If it were so simple, why hasn’t this already been dealt with?

Multimodal VQA models also have had a hard time generalizing counting. Counting is not as simple as changing the tokenizer.

smougel · 2024-10-24T13:39:15 1729777155

There is a paper about : https://arxiv.org/pdf/2405.18719

kelseyfrog · 2024-10-23T19:14:24 1729710864

I'm saying the oulipo rule is simple, not the task given current tokenization methods

danielmarkbruce · 2024-10-23T23:56:16 1729727776

Should the number 23 be tokenized as one token or two tokens?

doctorpangloss · 2024-10-24T03:37:24 1729741044

It doesn’t matter.
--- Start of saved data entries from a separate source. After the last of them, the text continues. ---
(** Where [Path.exists()] raises for the path of the first paper of each
    search, nothing is downloaded: the rest of each search is given up. *)
Example scrape_papers_raises_ex :
  scrape_papers (λ _ target, target)
    (λ _, Page [ {| href := py "math-algebra-1.pdf"; text := py "Paper 1" |};
                 {| href := py "math-algebra-2.pdf"; text := py "Paper 2" |} ])
    false
    (λ _, {| exists_raises := λ p, bool_decide (p = py "data/raw_papers/Paper_1.pdf");
             write_file := λ _ _, Written |})
    (λ _ _, Response {| status_code := 200;
                        content_type_header := Some (py "application/pdf");
                        content := pdf_magic |})
    ∅ (py "Math") (py "Algebra")
  = (∅, Some []).
Proof. vm_compute. reflexivity. Qed.

(** A write that fails leaves a file and returns no path. *)
Example download_paper_write_fails_ex :
  _download_paper
    {| exists_raises := λ _, false; write_file := λ _ _, WriteFailed [] |}
    (λ _, Response {| status_code := 200;
                      content_type_header := Some (py "application/pdf");
                      content := pdf_magic |})
    ∅ {| url := py "https://papers.example.com/a.pdf"; title := py "Algebra 2022";
         subject := py "Mathematics"; topic := py "Algebra" |}
  = (<[py "data/raw_papers/Algebra_2022.pdf" := []]> ∅, Returns None).
Proof. vm_compute. reflexivity. Qed.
The challenge with counting doesn’t have to do with tokenization. Why this got into the zeitgeist, I don’t know.

imtringued · 2024-10-24T07:25:04 1729754704

No LLM struggles with two digit arithmetic. 100 digit addition is possible with the use of state of the art position encodings. Counting is not bottlenecked by arithmetic at all.

When you ask an LLM to count the number of "r" in the word Strawberry, the LLM will output a random number. If you ask it to separate the letters into S t r a w b e r r y, then each letter is tokenized independently and the attention mechanism is capable of performing the task.

What you are doing is essentially denying that the problem exists.

ithkuil · 2024-10-24T12:42:37 1729773757

Gpt4-o correctly answered

"How many letters "r" are in the word Frurirpoprar"

And it didn't use a program execution (at least it didn't show the icon and the answer was very fast so it's unlikely it generated an executed a program to count)

danielmarkbruce · 2024-10-24T16:43:52 1729788232

I wouldn't consider that a thing that's going to work generally. That word may tokenize to one per char and have seen relevant data, or it may be relatively close to some other word and it's seen data which gives the answer.

Der_Einzige · 2024-10-26T08:23:33 1729931013

Why would you confidently say such a lie like this? It's exactly the opposite. It's mostly due to toeknization. Show NeurIPS papers which give evidence of the opposite because I can square up with NeurIPS papers to substantiate that it is tokenization that causes these issues.

danielmarkbruce · 2024-10-24T13:29:58 1729776598

Tokenization absolutely screws with math and counting.

thaumasiotes · 2024-10-24T01:02:24 1729731744

Two. That's the reality.

You interpret the token sequence by constructing a parse tree, but that doesn't require you to forget that the tokens exist.

danielmarkbruce · 2024-10-24T02:00:21 1729735221

If you use standard BPE, you likely won't tokenize every number by it's digits, depending on the data set used to create the tokenizer.

The point is, you have a choice. You can do the tokenization however you like. The reason 23 is interesting is that there is a case to be made that a model will more likely understand 23 is related to Jordan if it's one token, and if it's two tokens it's more difficult. The opposite is true for math problems.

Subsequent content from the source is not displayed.